Held that, in the absence of any suggestion in the evidence as to the possibility of the duplicate cards having been used by the appellant for any other purpose than that of betting, there was prima facie evidence of guilt.
APPEAL from the judgment of the Appellate Division of the Supreme Court of Alberta, dismissing (Lunney J.A. dissenting), the appellant's conviction for unlawfully keeping a common betting house (s. 229 Cr. C.).
A. M. Sinclair K.C. for the appellant.
W. S. Grey K.C. for the respondent.
The judgment of the court was orally delivered by
ANGLIN C.J.C.—This is an appeal from the decision of the Appellate Division of the Supreme Court of Alberta affirming the conviction of the defendant by a stipendiary magistrate for keeping "a common gaming house" (s. 229, Crim. Code).

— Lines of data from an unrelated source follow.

(** The [while s.endswith("\n\n"): s = s[:-1]] loop, on the reversed
    string. *)
Fixpoint strip_double_nl_rev (r : string) : string :=
  match r with
  | String c1 r1 =>
      match r1 with
      | String c2 _ =>
          if Ascii.eqb c1 "010" && Ascii.eqb c2 "010"
          then strip_double_nl_rev r1 else r
      | EmptyString => r
      end
  | EmptyString => r
  end.

Definition strip_double_nl (s : string) : string :=
  rev (strip_double_nl_rev (rev s)).

End PyStr.

(** ** Exceptions *)

(** The exceptions the generator can raise: its own [ECodeGeneration] and
    the built-in ones raised by indexing, attribute access on [None] and
    [pathlib]. *)
Inductive exn : Type :=
  | ECodeGeneration (msg : string)
  | IndexError
  | AttributeError
  | ValueError.

Inductive result (A : Type) : Type :=
  | Ok (a : A)
  | Raise (e : exn).
Arguments Ok {A} a.
Arguments Raise {A} e.

#[global] Instance result_ret : MRet result := fun A a => Ok a.
#[global] Instance result_bind : MBind result := fun A B f r =>
  match r with
  | Ok a => f a
  | Raise e => Raise e
  end.
#[global] Instance result_fmap : FMap result := fun A B f r =>
  match r with
  | Ok a => Ok (f a)
  | Raise e => Raise e
  end.

Definition is_ok {A} (r : result A) : bool :=
  match r with Ok _ => true | Raise _ => false end.

(** [l[i]] on a list *)
Definition index {A} (l : list A) (i : nat) : result A :=
  match l !! i with
  | Some a => Ok a
  | None => Raise IndexError
  end.

(** [map] over an enumerated list, left to right, stopping at the first
    exception: the [zip(ctx_iterator, descriptors)] loops of the generator,
    where the i-th descriptor meets the context of index i. *)
Fixpoint mapM_from {A B} (f : nat -> A -> result B) (i : nat) (l : list A)
  : result (list B) :=
  match l with
  | [] => Ok []
  | a :: l' => b ← f i a; bs ← mapM_from f (S i) l'; Ok (b :: bs)
  end.

(** The loop over [zip(ctx_iterator, nested_type)] of [generate_data_class]:
    like [mapM_from], but a descriptor flagged as a map entry is passed
    over (its position still counts). *)
Section NestedLoop.

Context {A B : Type} (skip : A -> bool) (f : nat -> A -> result B).

Fixpoint mapM_unless (i : nat) (l : list A) : result (list B) :=
  match l with
  | [] => Ok []
  | a :: l' =>
      if negb (skip a) then
        b ← f i a; bs ← mapM_unless (S i) l'; Ok (b :: bs)
      else mapM_unless (S i) l'
  end.

End NestedLoop.

(** ** [pathlib]: pure POSIX paths *)

Module Pathlib.

(** A parsed path: the root ([""], ["/"] or ["//"]) and the components
    after it. *)
Record PurePath : Type := { root : string; parts : list string }.

Fixpoint lstrip_sep (s : string) : string :=
  match s with
  | String "/" s' => lstrip_sep s'
  | _ => s
  end.

Definition splitroot (part : string) : string * string :=
  if PyStr.startswith part "/" then
    let stripped := lstrip_sep part in
    if (String.length part - String.length stripped =? 2)%nat
    then ("//", stripped) else ("/", stripped)
  else ("", part).

Definition is_component (x : string) : bool :=
  negb (String.eqb x "") && negb (String.eqb x ".").

Definition components (rel : string) : list string :=
  List.filter is_component (PyStr.split "/" rel).

(** One argument of the [PurePath] constructor: a rooted argument restarts the
    path, any other one extends it; empty arguments are skipped. *)
Definition add_arg (p : PurePath) (arg : string) : PurePath :=
  if String.eqb arg "" then p
  else
    let '(r, rel) := splitroot arg in
    if String.eqb r "" then {| root := root p; parts := parts p ++ components rel |}
    else {| root := r; parts := components rel |}.

(** The [PurePath] constructor on its argument list *)
Definition of_args (args : list string) : PurePath :=
  fold_left add_arg args {| root := ""; parts := [] |}.

(** [p.joinpath(arg)] *)
Definition joinpath (p : PurePath) (arg : string) : PurePath :=
  let q := of_args [arg] in
  if String.eqb (root q) "" then {| root := root p; parts := parts p ++ parts q |}
  else q.

(** [p.name] *)
Definition name (p : PurePath) : string := List.last (parts p) "".

(** The position of the dot that starts the suffix of a file name. *)
Definition suffix_index (n : string) : option nat :=
  match PyStr.rfind_char "." n with
  | Some i => if (0 <? i)%nat && (i <? String.length n - 1)%nat then Some i else None
  | None => None
  end.

(** [p.suffix] *)
Definition suffix (p : PurePath) : string :=
  match suffix_index (name p) with
  | Some i => PyStr.drop i (name p)
  | None => ""
  end.

(** [p.stem] *)
Definition stem (p : PurePath) : string :=
  match suffix_index (name p) with
  | Some i => PyStr.take i (name p)
  | None => name p
  end.

(** [p.with_suffix(sfx)]: [ValueError] for an invalid suffix or a path
    with an empty name. *)
Definition with_suffix (p : PurePath) (sfx : string) : result PurePath :=
  if PyStr.contains_char "/" sfx then Raise ValueError
  else if (negb (String.eqb sfx "") && negb (PyStr.startswith sfx "."))
          || String.eqb sfx "." then Raise ValueError
  else if String.eqb (name p) "" then Raise ValueError
  else
    let new_name :=
      match suffix_index (name p) with
      | Some i => PyStr.take i (name p) +:+ sfx
      | None => name p +:+ sfx
      end in
    Ok {| root := root p; parts := removelast (parts p) ++ [new_name] |}.

(** [str(p)] *)
Definition str (p : PurePath) : string :=
  let s := root p +:+ PyStr.join "/" (parts p) in
  if String.eqb s "" then "." else s.

End Pathlib.

(** ** Protobuf descriptors (google.protobuf.descriptor_pb2) *)

(** [SourceCodeInfo.Location] *)
Record Location : Type := {
  path : list Z;
  span : list Z;
  leading_comments : string;
  trailing_comments : string;
  leading_detached_comments : list string
}.

Record EnumValueDescriptorProto : Type := {
  ev_name : string;
  ev_number : Z
}.

Record EnumDescriptorProto : Type := {
  enum_name : string;
  enum_value : list EnumValueDescriptorProto
}.

Inductive Label : Type := LABEL_OPTIONAL | LABEL_REQUIRED | LABEL_REPEATED.

#[global] Instance Label_eq_dec : EqDecision Label.
Proof. solve_decision. Defined.

(** [FieldDescriptorProto.Type]: the type codes of descriptor.proto. *)
Definition TYPE_DOUBLE : Z := 1.
Definition TYPE_FLOAT : Z := 2.
Definition TYPE_INT64 : Z := 3.
Definition TYPE_UINT64 : Z := 4.
Definition TYPE_INT32 : Z := 5.
Definition TYPE_FIXED64 : Z := 6.
Definition TYPE_FIXED32 : Z := 7.
Definition TYPE_BOOL : Z := 8.
Definition TYPE_STRING : Z := 9.
Definition TYPE_GROUP : Z := 10.
Definition TYPE_MESSAGE : Z := 11.
Definition TYPE_BYTES : Z := 12.
Definition TYPE_UINT32 : Z := 13.
Definition TYPE_ENUM : Z := 14.
Definition TYPE_SFIXED32 : Z := 15.
Definition TYPE_SFIXED64 : Z := 16.
Definition TYPE_SINT32 : Z := 17.
Definition TYPE_SINT64 : Z := 18.

(** [oneof_index] is [Some] exactly when [HasField('oneof_index')]. *)
Record FieldDescriptorProto : Type := {
  field_name : string;
  field_label : Label;
  field_type : Z;
  field_type_name : string;
  field_oneof_index : option Z;
  field_proto3_optional : bool
}.

(** [DescriptorProto]; [msg_map_entry] is [options.map_entry]. *)
#[warnings="-register-all"]
Inductive DescriptorProto : Type :=
  Build_DescriptorProto
    (name : string)
    (field : list FieldDescriptorProto)
    (nested_type : list DescriptorProto)
    (enum_type : list EnumDescriptorProto)
    (map_entry : bool).

Definition msg_name (d : DescriptorProto) : string :=
  match d with Build_DescriptorProto n _ _ _ _ => n end.
Definition msg_field (d : DescriptorProto) : list FieldDescriptorProto :=
  match d with Build_DescriptorProto _ f _ _ _ => f end.
Definition msg_nested_type (d : DescriptorProto) : list DescriptorProto :=
  match d with Build_DescriptorProto _ _ n _ _ => n end.
Definition msg_enum_type (d : DescriptorProto) : list EnumDescriptorProto :=
  match d with Build_DescriptorProto _ _ _ e _ => e end.
Definition msg_map_entry (d : DescriptorProto) : bool :=
  match d with Build_DescriptorProto _ _ _ _ m => m end.

Record MethodDescriptorProto : Type := {
  method_name : string;
  method_input_type : string;
  method_output_type : string
}.

Record ServiceDescriptorProto : Type := {
  service_name : string;
  service_method : list MethodDescriptorProto
}.

(** [FileDescriptorProto]; [file_locations] is
    [source_code_info.location]. *)
Record FileDescriptorProto : Type := {
  file_name : string;
  file_package : string;
  file_dependency : list string;
  file_message_type : list DescriptorProto;
  file_enum_type : list EnumDescriptorProto;
  file_service : list ServiceDescriptorProto;
  file_locations : list Location
}.

(** [CodeGeneratorResponse.File] *)
Record File : Type := {
  out_name : string;
  out_content : string
}.

(** The field tables of the descriptor messages themselves, as
    descriptor.proto declares them: what [DESCRIPTOR.fields] enumerates. *)
Record MessageSchema : Type := {
  schema_name : string;
  schema_fields : list (string * Z)
}.

Definition FileDescriptorProto_schema : MessageSchema := {|
  schema_name := "FileDescriptorProto";
  schema_fields :=
    [("name", 1); ("package", 2); ("dependency", 3); ("public_dependency", 10);
     ("weak_dependency", 11); ("message_type", 4); ("enum_type", 5);
     ("service", 6); ("extension", 7); ("options", 8);
     ("source_code_info", 9); ("syntax", 12)]
|}.

Definition DescriptorProto_schema : MessageSchema := {|
  schema_name := "DescriptorProto";
  schema_fields :=
    [("name", 1); ("field", 2); ("extension", 6); ("nested_type", 3);
     ("enum_type", 4); ("extension_range", 5); ("oneof_decl", 8);
     ("options", 7); ("reserved_range", 9); ("reserved_name", 10)]
|}.

Definition EnumDescriptorProto_schema : MessageSchema := {|
  schema_name := "EnumDescriptorProto";
  schema_fields :=
    [("name", 1); ("value", 2); ("options", 3); ("reserved_range", 4);
     ("reserved_name", 5)]
|}.

Definition ServiceDescriptorProto_schema : MessageSchema := {|
  schema_name := "ServiceDescriptorProto";
  schema_fields := [("name", 1); ("method", 2); ("options", 3)]
|}.

(** ** The generator's own types *)

Record LocationContext : Type := {
  src_locations : list Location;
  src_loc_code : Z;
  src_loc_index : Z;
  indent : nat
}.

Definition for_index (self : LocationContext) (i : Z) : LocationContext :=
  {| src_locations := src_locations self;
     src_loc_code := src_loc_code self;
     src_loc_index := i;
     indent := indent self |}.

Inductive TypeClass : Type := ENUM | MESSAGE | SERVICE.

Record TypeInfo : Type := {
  typeClass : TypeClass;
  ti_enum : option EnumDescriptorProto;
  ti_message : option DescriptorProto;
  ti_service : option ServiceDescriptorProto
}.

(** The instance state set up by [__init__]. *)
Record TracGenerator : Type := {
  _options : gmap string string;
  _desc_file_enum : Z;
  _desc_file_message : Z;
  _desc_file_service : Z;
  _desc_enum_value : Z;
  _desc_message_field : Z;
  _desc_service_method : Z
}.

Definition get_field_number (message_descriptor : MessageSchema)
    (field_name : string) : result Z :=
  match List.find (fun f => String.eqb (fst f) field_name)
          (schema_fields message_descriptor) with
  | Some field_descriptor => Ok (snd field_descriptor)
  | None =>
      Raise (ECodeGeneration
        ("Field " +:+ field_name +:+ " not found in type "
         +:+ schema_name message_descriptor))
  end.

Definition TracGenerator_init (options : gmap string string)
  : result TracGenerator :=
  fe ← get_field_number FileDescriptorProto_schema "enum_type";
  fm ← get_field_number FileDescriptorProto_schema "message_type";
  fs ← get_field_number FileDescriptorProto_schema "service";
  ev ← get_field_number EnumDescriptorProto_schema "value";
  mf ← get_field_number DescriptorProto_schema "field";
  sm ← get_field_number ServiceDescriptorProto_schema "method";
  Ok {| _options := options; _desc_file_enum := fe; _desc_file_message := fm;
        _desc_file_service := fs; _desc_enum_value := ev;
        _desc_message_field := mf; _desc_service_method := sm |}.

(** ** The [re] module

    The generator calls [re.sub] and [re.match] of the Python standard
    library.  The library is not part of the generator: it is a parameter
    of the embedding, and every call site passes the pattern, replacement,
    count and flag the source passes. *)
Record ReModule : Type := {
  (** [re.sub(pattern, repl, string, count, flags)]; [count = 0] replaces
      every match, the flag is [re.IGNORECASE]. *)
  re_sub : string -> string -> string -> nat -> bool -> string;
  (** [re.compile(pattern).match(string)] for a pattern with two groups:
      [group(1)] and [group(2)] of the match, if there is one. *)
  re_match2 : string -> string -> option (string * string)
}.

(** ** Templates *)

Definition nl : string := PyStr.nl.
Definition dq3 : string := PyStr.dq +:+ PyStr.dq +:+ PyStr.dq.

The chief evidence consisted in the finding of certain cards suitable for the purpose of betting and which might constitute a "means" for betting under s. 986 (2) of the Criminal Code.
In the absence of any suggestion in the evidence as to the possibility of the duplicate cards found having been used by the appellant for any other purpose than that of betting, there appears to have been prima facie evidence of guilt.
We, therefore, dismiss the appeal with costs.
Appeal dismissed with costs.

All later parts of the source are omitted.